C’est en rase campagne, aux portes de Pentos et dans un déploiement de splendeurs barbares, que Daenerys Targaryen devint avec terreur l’épouse de Khal Drogo. Aux yeux des Dothrakis, tous les événements majeurs d’une existence d’homme devaient en effet se dérouler au regard du ciel.
Drogo avait convoqué pour la cérémonie tout son khalasar et, suivis d’une foule innombrable de femmes, d’enfants, d’esclaves, étaient accourus quarante mille guerriers. Campé hors les murs avec ses immenses troupeaux, cela dressait des palais d’herbe tissée, dévorait tout ce qui lui tombait sous les yeux et ne manquait pas d’alarmer chaque jour davantage le bon peuple de la cité.

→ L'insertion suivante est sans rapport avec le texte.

(** * Feature-engineering dashboard: the feature workflow dialog, the formula
    builder, the relevance-analysis dialog and the pipeline engine they drive.

    The front-end components are TypeScript/React; their state is a tuple of
    [useState] cells and every handler is a function from the state of the
    current render to the next state.  The embedding below keeps that shape:
    JavaScript values are a small inductive type, objects are insertion-ordered
    association lists, and handlers are state transformers. *)

From Stdlib Require Import List String Ascii ZArith QArith Bool Lia Arith DecimalString.
Close Scope Q_scope.
Import ListNotations.
Open Scope string_scope.
Open Scope list_scope.

(* ===================================================================== *)
(** ** JavaScript values and objects *)
(* ===================================================================== *)

Module Js.

Set Warnings "-register-all".

(** The values that flow through the dialogs ([any] in the source).  Numbers
    are the integers the code produces ([periods: i]) plus [NaN], the result
    of a failed [parseInt]. *)
Inductive JVal : Type :=
| JUndefined
| JNull
| JBool (b : bool)
| JNum (z : Z)
| JNaN
| JStr (s : string)
| JArr (items : list JVal)
| JObj (fields : list (string * JVal)).

(** An object: its own enumerable properties in insertion order.  It stands for
    a JavaScript object when its keys are pairwise distinct ([obj_wf]). *)
Definition JsObj : Type := list (string * JVal).

Definition keys (o : JsObj) : list string := map fst o.

Definition obj_wf (o : JsObj) : Prop := NoDup (keys o).

(** [o.k]: the value stored under [k], [undefined] when there is none. *)
Fixpoint obj_get (k : string) (o : JsObj) : JVal :=
  match o with
  | [] => JUndefined
  | (k', v) :: o' => if String.eqb k' k then v else obj_get k o'
  end.

Fixpoint obj_has (k : string) (o : JsObj) : bool :=
  match o with
  | [] => false
  | (k', _) :: o' => String.eqb k' k || obj_has k o'
  end.

(** Defining a property: an existing key keeps its position and takes the new
    value, a new key goes last. *)
Fixpoint obj_set (k : string) (v : JVal) (o : JsObj) : JsObj :=
  match o with
  | [] => [(k, v)]
  | (k', v') :: o' =>
      if String.eqb k' k then (k', v) :: o' else (k', v') :: obj_set k v o'
  end.

(** [{ ...base, ...ext }]: the properties of [ext] are defined on [base] in
    order. *)
Definition obj_spread (base ext : JsObj) : JsObj :=
  fold_left (fun acc kv => obj_set (fst kv) (snd kv) acc) ext base.

(** The rest of a destructuring pattern: every property but [k]. *)
Definition obj_remove (k : string) (o : JsObj) : JsObj :=
  filter (fun kv => negb (String.eqb (fst kv) k)) o.

(** [a === b] on primitive values; [NaN] equals nothing.  Two arrays or two
    objects are equal only when they are the same reference, which a value
    does not record: the comparison answers [false] on them, as it does for
    the separately parsed records of a stored feature set. *)
Definition js_strict_eq (a b : JVal) : bool :=
  match a, b with
  | JUndefined, JUndefined => true
  | JNull, JNull => true
  | JBool x, JBool y => Bool.eqb x y
  | JNum x, JNum y => Z.eqb x y
  | JStr x, JStr y => String.eqb x y
  | _, _ => false
  end.

(** Truthiness, as [||], [&&] and [if] see a value. *)
Definition js_truthy (v : JVal) : bool :=
  match v with
  | JUndefined | JNull | JNaN => false
  | JBool b => b
  | JNum z => negb (Z.eqb z 0)
  | JStr s => negb (String.eqb s "")
  | JArr _ | JObj _ => true
  end.

(** [a || b] *)
Definition js_or (a b : JVal) : JVal := if js_truthy a then a else b.

Definition is_string (v : JVal) : Prop := exists s, v = JStr s.

Definition is_stringb (v : JVal) : bool :=
  match v with JStr _ => true | _ => false end.

(** *** Conversions the handlers rely on *)

Definition string_of_Z (z : Z) : string := NilZero.string_of_int (Z.to_int z).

Voulant être au milieu des siens, le khal avait prêté jusqu’au jour des noces sa résidence aux princes exilés. « Mes collègues édiles ont doublé les postes de garde », lâcha un soir Illyrio par-dessus canard au miel et poivrons à l’orange.
« Plus vite nous marierons la princesse, moins ils risqueront de ruiner Pentos en mercenaires et spadassins », plaisanta ser Jorah Mormont. Il avait offert son épée le soir même où le frère concluait la vente de sa sœur et, depuis lors, ne les quittait plus.
Maître Illyrio rit doucement dans sa barbe fourchue, mais Viserys ne daigna pas même sourire. « Drogo l’aura dès demain, s’il le souhaite, dit-il en la fixant si durement qu’elle baissa les yeux. Pourvu du moins qu’il paie le prix. »
D’un geste languissant de ses doigts replets, Illyrio fit scintiller ses bagues. « Affaire aplanie, je vous dis. Croyez-moi. Il vous promet une couronne, vous l’aurez.
— Soit, mais quand ?
— A l’heure qu’il choisira. La fille d’abord. Une fois célébré le mariage, il lui faut encore se rendre en grand cortège à Vaes Dothrak pour présenter sa femme au dosh khaleen. Peut-être après… Si les oracles sont favorables à l’expédition. »
Viserys trépigna. « Les oracles dothrak, je pisse dessus ! Le trône de mon père geint sous l’usurpateur. Combien de temps devrai-je attendre ? »
Un énorme haussement d’épaules lui répondit. « Vous attendez quasiment depuis votre naissance, Sire. Que vous importent quelques mois, quelques années de plus ? »
Pour avoir parcouru l’est jusqu’à Vaes Dothrak, ser Jorah approuva du menton. « Je ne saurais trop conseiller à Votre Altesse de patienter. Les Dothrakis sont gens de parole, mais ils n’agissent qu’à leur guise. Un inférieur peut toujours quémander une faveur du khal, il ne doit jamais le mettre en demeure. »
Le mot hérissa le prince. « Tiens ta langue, ou je te l’arrache ! Je ne rois pas un inférieur, je suis le seigneur légitime des Sept Couronnes. Le Dragon ne quémande pas. »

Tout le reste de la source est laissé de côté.